**Aim of the task**
For every line in the material below that holds "concluded", report the line.

**Task material**
[Start of Attachment]
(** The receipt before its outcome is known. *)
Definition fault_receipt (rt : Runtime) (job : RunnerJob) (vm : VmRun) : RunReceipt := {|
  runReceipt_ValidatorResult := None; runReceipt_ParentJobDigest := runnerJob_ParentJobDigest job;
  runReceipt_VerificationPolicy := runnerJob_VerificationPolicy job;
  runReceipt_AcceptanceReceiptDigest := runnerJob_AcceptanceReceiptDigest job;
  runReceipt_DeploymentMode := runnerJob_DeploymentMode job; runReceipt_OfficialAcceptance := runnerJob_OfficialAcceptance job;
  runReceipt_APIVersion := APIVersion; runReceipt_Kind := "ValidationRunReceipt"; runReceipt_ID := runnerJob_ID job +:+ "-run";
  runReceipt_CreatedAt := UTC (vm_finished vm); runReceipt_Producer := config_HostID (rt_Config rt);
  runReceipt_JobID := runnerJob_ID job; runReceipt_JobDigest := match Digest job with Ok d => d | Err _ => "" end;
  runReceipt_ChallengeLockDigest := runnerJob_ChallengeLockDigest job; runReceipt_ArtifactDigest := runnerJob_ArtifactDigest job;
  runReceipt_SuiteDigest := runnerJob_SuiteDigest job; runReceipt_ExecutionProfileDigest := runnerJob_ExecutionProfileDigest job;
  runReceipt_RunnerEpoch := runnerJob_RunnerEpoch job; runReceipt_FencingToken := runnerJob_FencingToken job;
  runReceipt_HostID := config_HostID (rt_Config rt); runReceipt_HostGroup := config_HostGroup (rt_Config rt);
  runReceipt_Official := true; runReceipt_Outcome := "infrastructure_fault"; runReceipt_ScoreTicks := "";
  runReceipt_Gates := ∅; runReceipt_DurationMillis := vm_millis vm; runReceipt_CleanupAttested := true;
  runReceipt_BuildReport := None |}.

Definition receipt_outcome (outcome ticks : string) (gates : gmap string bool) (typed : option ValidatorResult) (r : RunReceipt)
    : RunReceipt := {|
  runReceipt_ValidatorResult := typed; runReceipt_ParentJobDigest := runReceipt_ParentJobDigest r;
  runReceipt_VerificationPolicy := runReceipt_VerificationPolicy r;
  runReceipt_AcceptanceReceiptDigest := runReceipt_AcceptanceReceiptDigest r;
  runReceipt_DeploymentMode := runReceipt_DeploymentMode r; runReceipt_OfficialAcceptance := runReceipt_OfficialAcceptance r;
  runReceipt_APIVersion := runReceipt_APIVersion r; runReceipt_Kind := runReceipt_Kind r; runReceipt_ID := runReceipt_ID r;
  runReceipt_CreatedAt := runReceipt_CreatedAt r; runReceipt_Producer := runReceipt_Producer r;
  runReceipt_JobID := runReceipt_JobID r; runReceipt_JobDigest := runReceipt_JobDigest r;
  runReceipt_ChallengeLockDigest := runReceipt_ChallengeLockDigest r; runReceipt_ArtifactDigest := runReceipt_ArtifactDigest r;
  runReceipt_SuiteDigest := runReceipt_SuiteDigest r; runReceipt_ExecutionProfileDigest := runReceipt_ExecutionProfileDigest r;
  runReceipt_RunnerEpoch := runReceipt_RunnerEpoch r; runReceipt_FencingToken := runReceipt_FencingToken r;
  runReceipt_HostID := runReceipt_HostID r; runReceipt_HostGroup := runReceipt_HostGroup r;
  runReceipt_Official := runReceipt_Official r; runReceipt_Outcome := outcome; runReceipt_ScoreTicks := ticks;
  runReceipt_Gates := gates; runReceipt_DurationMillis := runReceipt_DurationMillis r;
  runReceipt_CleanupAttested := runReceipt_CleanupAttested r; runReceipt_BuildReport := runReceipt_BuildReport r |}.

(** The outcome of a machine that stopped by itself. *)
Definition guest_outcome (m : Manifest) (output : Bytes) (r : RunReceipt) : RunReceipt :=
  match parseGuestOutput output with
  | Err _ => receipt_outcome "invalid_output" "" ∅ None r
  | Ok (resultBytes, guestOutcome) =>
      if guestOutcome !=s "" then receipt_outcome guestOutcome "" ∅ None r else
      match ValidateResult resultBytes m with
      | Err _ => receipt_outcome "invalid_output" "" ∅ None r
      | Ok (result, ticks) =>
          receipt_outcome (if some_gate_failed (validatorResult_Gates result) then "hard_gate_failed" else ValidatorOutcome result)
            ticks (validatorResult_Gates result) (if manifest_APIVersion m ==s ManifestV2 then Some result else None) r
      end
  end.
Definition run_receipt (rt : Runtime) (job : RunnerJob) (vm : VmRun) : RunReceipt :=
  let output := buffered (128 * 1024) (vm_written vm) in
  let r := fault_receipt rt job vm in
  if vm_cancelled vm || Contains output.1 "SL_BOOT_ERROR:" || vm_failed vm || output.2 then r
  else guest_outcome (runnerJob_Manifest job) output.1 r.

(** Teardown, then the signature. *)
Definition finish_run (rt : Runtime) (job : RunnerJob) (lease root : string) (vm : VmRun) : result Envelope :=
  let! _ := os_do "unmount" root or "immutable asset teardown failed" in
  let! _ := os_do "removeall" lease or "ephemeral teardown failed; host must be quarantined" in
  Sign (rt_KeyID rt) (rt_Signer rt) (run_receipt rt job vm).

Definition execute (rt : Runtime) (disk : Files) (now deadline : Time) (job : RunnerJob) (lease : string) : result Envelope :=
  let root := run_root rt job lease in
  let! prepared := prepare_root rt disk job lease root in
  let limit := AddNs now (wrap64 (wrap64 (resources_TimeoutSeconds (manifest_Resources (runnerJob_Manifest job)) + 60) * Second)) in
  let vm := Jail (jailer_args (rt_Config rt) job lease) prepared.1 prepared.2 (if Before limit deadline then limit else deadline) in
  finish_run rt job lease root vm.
[End of Attachment]
[Start of Attachment]
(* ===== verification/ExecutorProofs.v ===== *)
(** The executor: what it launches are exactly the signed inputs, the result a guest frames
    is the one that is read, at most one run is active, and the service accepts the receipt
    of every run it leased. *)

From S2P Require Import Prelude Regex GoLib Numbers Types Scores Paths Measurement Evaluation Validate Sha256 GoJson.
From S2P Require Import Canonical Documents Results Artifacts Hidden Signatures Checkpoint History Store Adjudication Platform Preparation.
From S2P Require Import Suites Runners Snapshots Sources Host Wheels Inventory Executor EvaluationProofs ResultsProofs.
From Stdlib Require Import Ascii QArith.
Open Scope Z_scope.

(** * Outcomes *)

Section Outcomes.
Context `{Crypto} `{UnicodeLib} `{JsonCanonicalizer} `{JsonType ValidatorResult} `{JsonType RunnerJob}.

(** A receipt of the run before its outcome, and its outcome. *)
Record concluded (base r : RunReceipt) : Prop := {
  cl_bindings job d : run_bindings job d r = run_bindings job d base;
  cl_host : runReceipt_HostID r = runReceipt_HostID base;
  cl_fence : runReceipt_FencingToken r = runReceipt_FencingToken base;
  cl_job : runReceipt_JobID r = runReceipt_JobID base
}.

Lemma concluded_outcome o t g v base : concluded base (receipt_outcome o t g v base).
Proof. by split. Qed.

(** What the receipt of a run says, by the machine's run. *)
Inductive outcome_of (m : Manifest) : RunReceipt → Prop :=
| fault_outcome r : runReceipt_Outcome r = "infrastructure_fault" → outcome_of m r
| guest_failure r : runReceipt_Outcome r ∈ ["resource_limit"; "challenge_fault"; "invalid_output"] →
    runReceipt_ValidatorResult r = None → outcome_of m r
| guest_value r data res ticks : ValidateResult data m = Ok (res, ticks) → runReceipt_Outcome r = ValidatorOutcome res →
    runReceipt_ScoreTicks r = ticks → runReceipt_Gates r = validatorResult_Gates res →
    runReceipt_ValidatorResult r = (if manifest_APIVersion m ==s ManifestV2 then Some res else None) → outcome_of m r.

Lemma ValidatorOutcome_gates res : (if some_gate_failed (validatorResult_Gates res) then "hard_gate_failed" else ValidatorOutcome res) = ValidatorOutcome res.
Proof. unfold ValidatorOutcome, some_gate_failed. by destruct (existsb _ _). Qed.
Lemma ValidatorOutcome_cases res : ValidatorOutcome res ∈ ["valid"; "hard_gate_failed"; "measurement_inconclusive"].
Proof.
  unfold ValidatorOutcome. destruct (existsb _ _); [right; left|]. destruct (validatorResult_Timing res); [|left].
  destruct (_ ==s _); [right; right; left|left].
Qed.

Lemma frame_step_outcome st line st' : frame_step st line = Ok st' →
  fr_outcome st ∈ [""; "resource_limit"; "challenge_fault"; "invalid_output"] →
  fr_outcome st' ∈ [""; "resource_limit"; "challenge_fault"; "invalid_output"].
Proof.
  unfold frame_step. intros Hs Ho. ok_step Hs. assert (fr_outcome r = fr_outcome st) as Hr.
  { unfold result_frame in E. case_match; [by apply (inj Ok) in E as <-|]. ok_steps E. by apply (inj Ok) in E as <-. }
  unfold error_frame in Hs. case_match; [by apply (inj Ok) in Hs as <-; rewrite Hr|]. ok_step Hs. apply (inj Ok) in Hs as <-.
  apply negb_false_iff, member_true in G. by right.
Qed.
[End of Attachment]
**Answer to this problem**
Record concluded (base r : RunReceipt) : Prop := {
Lemma concluded_outcome o t g v base : concluded base (receipt_outcome o t g v base).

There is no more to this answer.